### Stored data
Lemma remember_cases m ns text writer ttl now :
  let '(m', r) := remember m ns text writer ttl now in
  let live := retain_live (stored m ns) now in
  quota_per_writer m' = quota_per_writer m ∧
  ((¬ well_formed ns text writer ∧ m' = m ∧ ∃ what, r = Err (Malformed what)) ∨
   (well_formed ns text writer ∧ (quota_per_writer m ≤ length (by_writer live writer))%nat ∧
    r = Err (QuotaExceeded writer (quota_per_writer m)) ∧ next_id m' = next_id m ∧
    ∀ ns', stored m' ns' = if decide (ns' = ns) then live else stored m ns') ∨
   (well_formed ns text writer ∧ (length (by_writer live writer) < quota_per_writer m)%nat ∧
    r = Ok (next_id m) ∧ next_id m' = wrap_u64 (next_id m + 1) ∧
    ∀ ns', stored m' ns' =
      if decide (ns' = ns) then live ++ [new_entry m ns text writer ttl now] else stored m ns')).
Proof.
  unfold remember, well_formed.
  destruct (str_is_empty (str_trim ns)) eqn:E1;
    [apply str_is_empty_spec in E1; split; [done|left; naive_solver]|].
  destruct (str_is_empty (str_trim text)) eqn:E2;
    [apply str_is_empty_spec in E2; split; [done|left; naive_solver]|].
  destruct (str_is_empty (str_trim writer)) eqn:E3;
    [apply str_is_empty_spec in E3; split; [done|left; naive_solver]|].
  rewrite <- not_true_iff_false, str_is_empty_spec in E1, E2, E3.
  pose proof (sweep_ns_stored m ns now) as Hs. destruct (sweep_ns_same m ns now) as [Hn Hq].
  set (m1 := (sweep_namespace m ns now).1) in *.
  assert (default [] (by_ns m1 !! ns) = retain_live (stored m ns) now) as ->
    by (specialize (Hs ns); rewrite decide_True in Hs by done; exact Hs).
  rewrite Hq. case_bool_decide as Hb.
  - split; [done|]. right. left. by split_and!.
  - split; [done|]. right. right. split_and!; try done; [lia|by rewrite Hn| |].
    + cbn. by rewrite Hn.
    + intros ns'. specialize (Hs ns'). unfold stored, new_entry in *. cbn [by_ns].
      rewrite lookup_insert, <- Hn. repeat case_decide; naive_solver.
Qed.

### Assigned task
From the records above, give again exactly the lines running from the line with "if decide (ns' = ns) then live ++" to the line with "[apply str_is_empty_spec in E3;", inclusive.

### Solution
      if decide (ns' = ns) then live ++ [new_entry m ns text writer ttl now] else stored m ns')).
Proof.
  unfold remember, well_formed.
  destruct (str_is_empty (str_trim ns)) eqn:E1;
    [apply str_is_empty_spec in E1; split; [done|left; naive_solver]|].
  destruct (str_is_empty (str_trim text)) eqn:E2;
    [apply str_is_empty_spec in E2; split; [done|left; naive_solver]|].
  destruct (str_is_empty (str_trim writer)) eqn:E3;
    [apply str_is_empty_spec in E3; split; [done|left; naive_solver]|].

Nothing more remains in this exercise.